(* ===== verification/BenchFacts.v ===== *)
(** The load generators' clients on a connection that works: what they read, and what they report. *)

From S2P Require Import Prelude RustStd Crates World Config BenchNet BenchClients BenchPipeline.

(** * Reading *)

(** The reader's buffer [u] and the arrivals [l] hold [p] together, with nothing else to come. *)
Definition streams (l : list Arrival) (u p : bytes) : Prop := ∃ ds, l = Data <$> ds ∧ u ++ mjoin ds = p.

(** One line of ASCII. *)
Definition reply_line (r : bytes) : Prop :=
  ∃ l, r = l ++ [LF] ∧ (LF ∉ l) ∧ Forall (λ b, bval b < 128) l.

Lemma after_lf_line l rest : LF ∉ l → after_lf (l ++ LF :: rest) = Some (S (length l)).
Proof.
  intros Hl. unfold after_lf. rewrite position_app_None.
  - cbn. by rewrite Nat.add_0_r.
  - apply position_None, Forall_forall. intros b Hb. apply byte_eqb_neq. by intros <-.
Qed.

Lemma after_lf_none u : LF ∉ u → after_lf u = None.
Proof.
  intros Hu. unfold after_lf. rewrite (proj2 (position_None _ u)); [done|].
  apply Forall_forall. intros b Hb. apply byte_eqb_neq. by intros <-.
Qed.

Lemma reply_line_utf8 r : reply_line r → utf8_valid r = true.
Proof.
  intros (l & -> & _ & Hl). apply utf8_valid_ascii, Forall_app. split; [done|]. by repeat constructor.
Qed.

Lemma read_line_streams l u r rest :
  reply_line r → streams l u (r ++ rest) →
  ∃ l' u', read_line_from l u = Val (Some r, l', u') ∧ streams l' u' rest.
Proof.
  intros Hr (ds & -> & E). pose proof (reply_line_utf8 r Hr) as Hutf. destruct Hr as (x & -> & Hx & _).
  rewrite <- app_assoc in E. cbn in E.
  assert (∀ v l', take (S (length x)) (x ++ LF :: v) = x ++ [LF] ∧ drop (S (length x)) (x ++ LF :: v) = v ∧
    read_line_from l' (x ++ LF :: v) = Val (Some (x ++ [LF]), l', v)) as Hline.
  { intros v l'. assert (x ++ LF :: v = (x ++ [LF]) ++ v) as Ev by (by rewrite <- app_assoc).
    assert (take (S (length x)) (x ++ LF :: v) = x ++ [LF]) as Et.
    { rewrite Ev. apply take_app_length'. rewrite length_app. cbn. lia. }
    assert (drop (S (length x)) (x ++ LF :: v) = v) as Ed.
    { rewrite Ev. apply drop_app_length'. rewrite length_app. cbn. lia. }
    split_and!; [done..|]. destruct l' as [|a l']; cbn [read_line_from];
      rewrite after_lf_line by done; by rewrite Et, Ed, Hutf. }
  revert u E. induction ds as [|d ds IH]; intros u E; cbn [fmap list_fmap].
  - rewrite app_nil_r in E. subst u. do 2 eexists. split; [apply Hline|]. exists []. by rewrite app_nil_r.
  - change (mjoin (d :: ds)) with (d ++ mjoin ds) in E. apply app_eq_app in E as (k & [[-> E]|[-> E]]).
    + destruct k as [|b k].
      * rewrite app_nil_r in *. cbn [read_line_from]. rewrite after_lf_none by done.
        apply IH. by rewrite <- app_assoc, E.
      * injection E as <- ->. do 2 eexists. split; [apply Hline|]. by exists (d :: ds).
    + cbn [read_line_from]. rewrite after_lf_none by (intros ?; apply Hx, elem_of_app; by left).
      apply IH. rewrite <- !app_assoc. by rewrite E.
Qed.

(** A connection on which every write works, and [p] is what is still to be read. *)
Definition good (p : bytes) (s : Sock) : Prop := write_results s = [] ∧ streams (arrivals s) (unread s) p.

Lemma good_read_line p r s :
  good (r ++ p) s → reply_line r →
  ∃ l u, read_line s = (Val (Some r), set_input l u s) ∧ good p (set_input l u s).
Proof.
  intros [Hw Hs] Hr. destruct (read_line_streams _ _ r p Hr Hs) as (l & u & E & Hs').
  exists l, u. unfold read_line. by rewrite E.
Qed.

Lemma good_write p buf s :
  good p s → ∃ s', sock_write_all buf s = (Val true, s') ∧ good p s' ∧
    sent_bytes s' = sent_bytes s ++ buf ∧ adds s' = adds s.
Proof. intros [Hw Hs]. unfold sock_write_all. rewrite Hw. eexists. by split_and!. Qed.

Lemma good_flush p s : good p s → ∃ s', sock_flush s = (Val true, s') ∧ good p s' ∧
  sent_bytes s' = sent_bytes s ∧ adds s' = adds s.
Proof. intros [Hw Hs]. unfold sock_flush. rewrite Hw. eexists. by split_and!. Qed.

(** * Counting *)

(** What a client that has counted [count] adds in [n] more rounds of [step] operations. *)
Fixpoint round_adds (unit step : Z) (n : nat) (count : Z) : list Z :=
  match n with
  | O => [count mod unit]
  | S n =>
      let count := u64 (count + step) in
      (if count mod unit =? 0 then [unit] else []) ++ round_adds unit step n count
  end.

Definition total (ns : list Z) : Z := foldr Z.add 0 ns.

(** Counts that are passed on whenever the unit is reached: exact, if the rounds divide the unit. *)
Lemma round_adds_total unit step n count :
  0 < step → (step | unit) → 0 < unit → 0 ≤ count → (step | count) → count + Z.of_nat n * step < 2 ^ 64 →
  total (round_adds unit step n count) = count mod unit + Z.of_nat n * step.
Proof.
  intros Hs Hd Hu. revert count. induction n as [|n IH]; intros count H0 Hc Hlt; [cbn; lia|].
  cbn [round_adds]. rewrite Nat2Z.inj_succ in *. unfold u64. rewrite (Z.mod_small (count + step)) by lia.
  assert (total ((if (count + step) mod unit =? 0 then [unit] else []) ++
    round_adds unit step n (count + step)) =
    (if (count + step) mod unit =? 0 then unit else 0) + total (round_adds unit step n (count + step))) as ->
    by (by case_match).
  rewrite IH by (try lia; by apply Z.divide_add_r; [|apply Z.divide_refl]).
  pose proof (Z.mod_pos_bound count unit Hu) as Hm.
  assert (count mod unit + step ≤ unit) as Hle.
  { destruct Hd as [q Hq], Hc as [c Hc']. subst count. rewrite Hq, Z.mul_mod_distr_r in * by lia.
    assert (c mod q < q); [|nia]. apply Z.mod_pos_bound. nia. }
  rewrite <- (Z.add_mod_idemp_l count step unit) by lia.
  destruct (Z.eq_dec (count mod unit + step) unit) as [E|E].
  - rewrite E, Z.mod_same by lia. cbn. lia.
  - rewrite (Z.mod_small (_ + step)) by lia. destruct (Z.eqb_spec (count mod unit + step) 0); lia.
Qed.

(** ** Loops *)

(** The key counter of [n] commands in a row. *)
Fixpoint key_seq (n : nat) (key : Z) : list Z :=
  match n with O => [] | S n => key :: key_seq n (u64 (key + 1)) end.
Fixpoint key_after (n : nat) (key : Z) : Z := match n with O => key | S n => key_after n (u64 (key + 1)) end.

Lemma key_seq_add n m key : key_seq (n + m) key = key_seq n key ++ key_seq m (key_after n key).
Proof. revert key. induction n as [|n IH]; intros key; cbn; [done|]. by rewrite IH. Qed.

Lemma key_after_add n m key : key_after (n + m) key = key_after m (key_after n key).
Proof. revert key. induction n as [|n IH]; intros key; cbn; [done|]. by rewrite IH. Qed.

Definition request_bytes (text : Z → bytes) (n : nat) (key : Z) : bytes := mjoin (text <$> key_seq n key).

Lemma request_bytes_S text n key :
  request_bytes text (S n) key = text key ++ request_bytes text n (u64 (key + 1)).
Proof. done. Qed.

Lemma request_bytes_add text n m key :
  request_bytes text (n + m) key = request_bytes text n key ++ request_bytes text m (key_after n key).
Proof. unfold request_bytes. by rewrite key_seq_add, fmap_app, join_app. Qed.

Lemma count_step_run unit count s :
  count_step unit count s =
  (Val tt, mkSock (arrivals s) (unread s) (write_results s) (sent_bytes s)
             (adds s ++ (if count mod unit =? 0 then [unit] else [])) (clock_reads s)).
Proof. unfold count_step. destruct (_ =? _); [done|]. destruct s. cbn. by rewrite app_nil_r. Qed.

Section loops.
Variables (cmd : Z → outcome (bytes * Z)) (text : Z → bytes).
Hypothesis cmd_text : ∀ key, cmd key = Val (text key, u64 (key + 1)).

(** What a loop leaves: the replies read, the requests sent, the counts passed on. *)
Definition served (p : bytes) (s s' : Sock) (requests : bytes) (ns : list Z) : Prop :=
  good p s' ∧ sent_bytes s' = sent_bytes s ++ requests ∧ adds s' = adds s ++ ns.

+++

*Work item*
Among the records above, repeat exactly the line with "(set_input l u s).", the line with "assert (c mod", and every line in between, and only those.

*Your response*
  ∃ l u, read_line s = (Val (Some r), set_input l u s) ∧ good p (set_input l u s).
Proof.
  intros [Hw Hs] Hr. destruct (read_line_streams _ _ r p Hr Hs) as (l & u & E & Hs').
  exists l, u. unfold read_line. by rewrite E.
Qed.

Lemma good_write p buf s :
  good p s → ∃ s', sock_write_all buf s = (Val true, s') ∧ good p s' ∧
    sent_bytes s' = sent_bytes s ++ buf ∧ adds s' = adds s.
Proof. intros [Hw Hs]. unfold sock_write_all. rewrite Hw. eexists. by split_and!. Qed.

Lemma good_flush p s : good p s → ∃ s', sock_flush s = (Val true, s') ∧ good p s' ∧
  sent_bytes s' = sent_bytes s ∧ adds s' = adds s.
Proof. intros [Hw Hs]. unfold sock_flush. rewrite Hw. eexists. by split_and!. Qed.

(** * Counting *)

(** What a client that has counted [count] adds in [n] more rounds of [step] operations. *)
Fixpoint round_adds (unit step : Z) (n : nat) (count : Z) : list Z :=
  match n with
  | O => [count mod unit]
  | S n =>
      let count := u64 (count + step) in
      (if count mod unit =? 0 then [unit] else []) ++ round_adds unit step n count
  end.

Definition total (ns : list Z) : Z := foldr Z.add 0 ns.

(** Counts that are passed on whenever the unit is reached: exact, if the rounds divide the unit. *)
Lemma round_adds_total unit step n count :
  0 < step → (step | unit) → 0 < unit → 0 ≤ count → (step | count) → count + Z.of_nat n * step < 2 ^ 64 →
  total (round_adds unit step n count) = count mod unit + Z.of_nat n * step.
Proof.
  intros Hs Hd Hu. revert count. induction n as [|n IH]; intros count H0 Hc Hlt; [cbn; lia|].
  cbn [round_adds]. rewrite Nat2Z.inj_succ in *. unfold u64. rewrite (Z.mod_small (count + step)) by lia.
  assert (total ((if (count + step) mod unit =? 0 then [unit] else []) ++
    round_adds unit step n (count + step)) =
    (if (count + step) mod unit =? 0 then unit else 0) + total (round_adds unit step n (count + step))) as ->
    by (by case_match).
  rewrite IH by (try lia; by apply Z.divide_add_r; [|apply Z.divide_refl]).
  pose proof (Z.mod_pos_bound count unit Hu) as Hm.
  assert (count mod unit + step ≤ unit) as Hle.
  { destruct Hd as [q Hq], Hc as [c Hc']. subst count. rewrite Hq, Z.mul_mod_distr_r in * by lia.
    assert (c mod q < q); [|nia]. apply Z.mod_pos_bound. nia. }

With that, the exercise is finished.